Vol. 290, Issue 1, 334-340, July 1999

Characterization of 2-[¹²⁵I]Iodomelatonin Binding Sites in Syrian Hamster Peripheral Organs

Pascal Paul¹ , Chantal Lahaye, Philippe Delagrange, Jean-Paul Nicolas, Emmanuel Canet and Jean A. Boutin

Division de Pharmacologie Moléculaire et Cellulaire, Institut de Recherches Servier, Croissy-sur-Seine (P.P., C.L., J.-P.N., E.C., J.A.B.); and Institut de Recherches Internationales Servier, Courbevoie (P.D.), France

The neurohormone melatonin is a key agent in synchronizing the circadian rhythms. At least three types of binding sites have been described for melatonin: the G-coupled, seven-transmembrane domain receptors mt₁ and MT₂ and a putative binding site called MT₃. The latter has been described in hamster brain membranes, and its binding capacity is optimum at 4°C. We further characterized this binding site on other peripheral hamster tissues, including intestine, liver, kidney, lung, muscle, and heart.

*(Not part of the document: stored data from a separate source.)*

(** The array is decoded entry by entry; an entry that leaves the memory is an
    error, of which the caller learns no entry. *)
Lemma readv_ok m buf end_ n : forall off,
  wm_buffer m = Some buf -> (forall a, is_byte (buf a)) -> 0 <= end_ <= 2 ^ 32 -> accessible m off (8 * n) = true ->
  if decide (Forall (iovec_in_bounds end_) (iovec_entries buf off n))
  then wasi_serdes_readv_iovec_t m end_ off n
       = Ret (__WASI_ERRNO_SUCCESS, (fun e => mk_iovec (Some e.1) e.2) <$> iovec_entries buf off n)
  else exists iovs, wasi_serdes_readv_iovec_t m end_ off n = Ret (__WASI_ERRNO_OVERFLOW, iovs).
Proof.
  induction n as [|n IH]; intros off E Hb He A.
  - rewrite decide_True by constructor. done.
  - rewrite iovec_entries_S. cbn [wasi_serdes_readv_iovec_t]. unfold wasi_serdes_read_iovec_t, wasi_serdes_read_size_t.
    assert (A1 : accessible m off 4 = true) by (eapply accessible_sub; [exact A|lia..]).
    assert (A2 : accessible m (off + 4) 4 = true) by (eapply accessible_sub; [exact A|lia..]).
    rewrite (reads_load 4 wasi_serdes_read_uint32_t m buf off) by auto with sledge. ostep.
    rewrite (reads_load 4 wasi_serdes_read_uint32_t m buf (off + 4)) by auto with sledge. ostep.
    change (le_combine (load_bytes buf off 4)) with (iovec_at buf off).1.
    change (le_combine (load_bytes buf (off + 4) 4)) with (iovec_at buf off).2.
    rewrite check_bounds_iff by (try done; apply (load_range buf off 4 Hb)).
    specialize (IH (off + 8) E Hb He ltac:(eapply accessible_sub; [exact A|lia..])).
    destruct (decide (iovec_in_bounds end_ (iovec_at buf off))) as [Hi|Hi].
    + rewrite (bool_decide_true (iovec_in_bounds end_ (iovec_at buf off))) by done. cbn [negb]. ostep. cbn [negb Z.eqb].
      unfold WASI_SERDES_SIZE_iovec_t.
      destruct (decide (Forall (iovec_in_bounds end_) (iovec_entries buf (off + 8) n))) as [Hf|Hf].
      * rewrite decide_True by by constructor. rewrite IH. done.
      * rewrite decide_False by by inversion 1. destruct IH as [iovs ->]. by eexists.
    + rewrite (bool_decide_false (iovec_in_bounds end_ (iovec_at buf off))) by done.
      rewrite decide_False by by inversion 1. by eexists.
Qed.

We found a high level of binding sites (>30 fmol/mg of protein) in intestine and kidney. Furthermore, we completed the existing pharmacological profile of this site, which can now be described as 2-iodomelatonin > 6-chloromelatonin > methy-isobutyl-amiloride > acridine orange > 5-methylcarbonylamino-N-acetyltryptamine > prazosin > N-acetylserotonin > melatonin. This profile was found in all the hamster organs tested that had a large number of binding sites, namely, brain, intestine, kidney and liver. Furthermore, when comparisons were possible, the MT₃ pharmacological characteristics were similar to those described in the literature for hamster brain and testis. This profile was compared to the pharmacology obtained on human cloned mt₁ and MT₂ receptors and proved to be completely different, as expected. We provide new evidence for an alternate melatonin binding site not only in hamster brain but also in some peripheral organs.